Thursday, May 26, 2011
Wednesday, May 18, 2011
|A treasure trove of used bikes at the Phoenix Bike Co-op in Arlington, Va. Credit: Phoenix Bikes.|
Now that we've got our email address out there, we've been getting lots of mail requesting advice on bike purchases. I'm always reluctant to get overly specific with bike-buying advice, because bikes preferences are so subjective. In fact, that's one of the things I love about bikes -- there are so many options.
Here's something that may be surprising: When I respond to these emails (I can't help myself, I love talkin' bikes), I rarely recommend any of the bikes featured on our blog. The fact is, there are so many used bike bargains out there. Imagine, for a moment, that you're in the market for a car, you respond to an ad on the cars/trucks section of craigslist, and you have the following conversation with the owner after checking out the car:
Buyer: Wow, your car seems to be in mint condition. It looks like it's never seen the outside of your garage!
Seller: Actually it's been out a few times, but only for short drives around the block. But then I got busy with ping pong and other hobbies and lost interest in driving, so it's been sitting in my garage ever since. At this point, I just want it out of here. How does $50 sound?
Buyer: I'll take it!
A very improbable scenario for a car purchase, yet in the world of used bicycles, this conversation happens all the time. I know, because I've been the buyer in that scenario way too many times.
Because these bargains are out there, I often ask people who are in the market for a new bike whether they would consider getting a used one. Here's a recent email exchange I had with Eric from Indianapolis. He's given permission to share, and maybe you'd like to chime in with your own wisdom in the comments.

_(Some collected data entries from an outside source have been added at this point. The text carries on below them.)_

(** * cfrss: the Codeforces recent-actions poller

    A shallow embedding of the three packages of the repository that carry
    logic: [cfapi] (the feed client), [mongodb] (the store) and [scheduler]
    (the polling loop with its timestamp watermark), together with [main].

    The program talks to the network, to MongoDB, to the logger and to the
    clock, and its scheduler loops forever.  Such code is modelled as
    interaction trees: every call that leaves the repository is an event,
    the environment answers it, and [Start] is a tree without leaves. *)

From Stdlib Require Import ZArith List String Bool Lia Morphisms Permutation.
From Stdlib Require DecimalString.
From ITree Require Import ITree ITreeFacts Events.State Events.StateFacts.
From Paco Require Import paco.
Import ListNotations.
Import ITreeNotations.
Local Open Scope Z_scope.
Local Open Scope string_scope.
Local Open Scope list_scope.
Local Open Scope itree_scope.

Set Implicit Arguments.
Set Warnings "-register-all".

(* ===================================================================== *)
(** * Go values *)
(* ===================================================================== *)

Module Go.

(** A Go slice as far as this program can tell slices apart: the nil
    slice ([None]) or a non-nil slice holding elements ([Some l], where
    [l] may be empty).  No slice is ever shared and written through here. *)
Definition slice (A : Type) : Type := option (list A).

Definition nil_slice {A : Type} : slice A := None.

Definition elems {A : Type} (s : slice A) : list A :=
  match s with
  | None => []
  | Some l => l
  end.

Definition is_nil {A : Type} (s : slice A) : bool :=
  match s with
  | None => true
  | Some _ => false
  end.

Definition len {A : Type} (s : slice A) : Z := Z.of_nat (List.length (elems s)).

(** [append(s, x)]: the result is never nil. *)
Definition append {A : Type} (s : slice A) (x : A) : slice A :=
  Some (elems s ++ [x]).

(** Appending the elements of a list to a slice one by one: nothing
    happens to the slice, nil or not, when there is nothing to append. *)
Definition extend {A : Type} (s : slice A) (l : list A) : slice A :=
  match l with
  | [] => s
  | _ :: _ => Some (elems s ++ l)
  end.

(** The [error] interface.  [errorString] is what [errors.New] and a
    [fmt.Errorf] without [%w] build, and stands for the errors of the
    libraries too; [wrapError] is [fmt.Errorf] with a [%w] verb: the
    formatted message and the wrapped cause. *)
Inductive error : Type :=
| errorString (s : string)
| wrapError (msg : string) (err : error).

(** The method [Error()]. *)
Definition Error (e : error) : string :=
  match e with
  | errorString s => s
  | wrapError msg _ => msg
  end.

(** [fmt.Errorf(prefix + "%w" + suffix, err)]. *)
Definition Errorf_w (prefix : string) (err : error) (suffix : string) : error :=
  wrapError (prefix ++ Error err ++ suffix)%string err.

(** [fmt.Errorf(prefix + "%s" + suffix, s)]. *)
Definition Errorf_s (prefix : string) (s : string) (suffix : string) : error :=
  errorString (prefix ++ s ++ suffix)%string.

(** [int64]: the integers from [-2^63] to [2^63 - 1]; arithmetic wraps. *)
Definition wrap64 (z : Z) : Z := (z + 2 ^ 63) mod 2 ^ 64 - 2 ^ 63.

(** [fmt.Sprint] of an [int]. *)
Definition Sprint (z : Z) : string :=
  DecimalString.NilZero.string_of_int (Z.to_int z).

(** [time.Minute], in nanoseconds. *)
Definition Minute : Z := 60 * 1000000000.

End Go.
Import Go.

(* ===================================================================== *)
(** * Package models *)
(* ===================================================================== *)

Module models.

(** Modelled from the spec: the struct [models.RecentAction], whose
    declaration is not among the sources.  Its one significant field is
    the creation time in seconds, an [int64] compared with the watermark;
    everything else is payload that no function of the program reads. *)
Record RecentAction : Type := mkRecentAction {
  TimeSeconds : Z;
  Payload : string
}.

End models.
Import models.

(* ===================================================================== *)
(** * The libraries the program calls: data *)
(* ===================================================================== *)

(** Package net/http, as far as [cfapi] uses it. *)
Module http.

Definition MethodGet : string := "GET".

(** [RawQuery] is kept parsed: the key/value pairs that [URL.Query()]
    reads and [Values.Encode()] writes. *)
Record Request : Type := mkRequest {
  Method : string;
  URL : string;
  RawQuery : list (string * string)
}.

(** The body of a response is a stream owned by the transport. *)
Definition ReadCloser : Type := nat.

Record Response : Type := mkResponse {
  StatusCode : Z;
  Body : ReadCloser
}.

(** [query.Add(key, value)] followed by [req.URL.RawQuery = query.Encode()]. *)
Definition AddQuery (req : Request) (key value : string) : Request :=
  {| Method := Method req;
     URL := URL req;
     RawQuery := RawQuery req ++ [(key, value)] |}.

End http.

(** Package bson and the handles of the mongo driver. *)
Module mongo.

Inductive bson : Type :=
| BNull
| BInt (z : Z)
| BStr (s : string)
| BDoc (fields : list (string * bson)).
(** * Frame sampling engine of runanalysis.ai

    A shallow embedding of the three frame samplers of the repository:

    - [SimpleExtractor]: the first [VideoFrameExtractor] class of
      [public/js/video-utils-new.js] (lines 5-253), a sequential loop over
      the planned timestamps;
    - [SequenceExtractor]: the second [VideoFrameExtractor] class of the same
      file (lines 361-1084), which recurses through [extractFrameSequence];
    - [Server]: [extractVideoFrames] of [server/index.js] (lines 679-760),
      one ffmpeg invocation per timestamp.

    Around them: the seekable ranges, the scaled dimensions and the life
    cycle of the second extractor ([Seekable], [Dimensions],
    [SequenceLifecycle]), the loading overlay and the progress handler of
    the page ([LoadingOverlay]), [formatTime] ([TimeFormat]) and the
    duration probe of the server ([Probe]).

    JavaScript numbers are modelled by [JsNum.num]: rationals extended with
    the two infinities and NaN.  The arithmetic of the planners and of the
    progress percentage is that of IEEE 754 doubles: each product, quotient
    and difference is rounded to the nearest double, ties to even, with
    subnormal numbers and overflow to infinity ([Double]); so is that of
    the scaled dimensions.  Minimum, maximum, floor, ceiling, [Math.round]
    and the remainder are exact on doubles.  [Seekable] and [TimeFormat]
    compare or floor the differences and quotients they form; they are
    modelled with the exact difference and quotient.  The sign of zero is
    not modelled. *)

From Stdlib Require Import String.
From Stdlib Require Import QArith Qround Qminmax Qabs Qpower Qreduction.
From Stdlib Require Import ZArith Lia Lqa Bool.
From Stdlib Require Import DecimalString Sorted.
From Stdlib Require Import List Permutation.
Import ListNotations.

Local Open Scope Q_scope.

(* ================================================================== *)
(** * JavaScript numbers *)
(* ================================================================== *)

Module JsNum.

I stumbled across your blog yesterday and have found it very useful and interesting! I could use some help in putting a bike project into action. I have a basic understanding of bike styles but am a little foggy on which direction to go. Here's what I'm after; a commuter bike that will be mostly on pavement, but could go off road on grass, dirt, or possibly even easy trail, something I would have to be afraid of being a little aggressive with. Here's a few parameters...
*My commute to work is 18-20 miles one way
*I want the bike to be as simple as possible in form and function
*The least amount of gears to handle a few moderate hills
*Able to be aggressive (mildly... no drops or jumping of logs!) off the pavement, as in cyclocross?
*Trying to avoid a suspension fork
*29's or 700c?
*Able to bear some weight, ie light touring
*I love flat black or gray! I would love to customize it as much as possible
*I have about $700 on the top end to put towards it, so I'm a little limited
So, If you think you could offer some pointers or stere me in the right direction, I would greatly appreciate your advice!
Eric in Indiana
Thanks for following our blog!
There are so many directions you could go based on your criteria. The first thing I would need to know is whether you are willing to consider a used bike. If so, you have many more options and your $700 will go a long, long way. For example, and this is just an example, you could get a rigid steel mountain bike from the '80s or '90s like a Stumpjumper or a Bridgestone MB-1. You could put on 26 x 1.50 slicks and it would make an excellent commuter.
What's your handlebar preference? Do you like drops, riser bars, flat bars? Do you want to ride upright or a bit lower?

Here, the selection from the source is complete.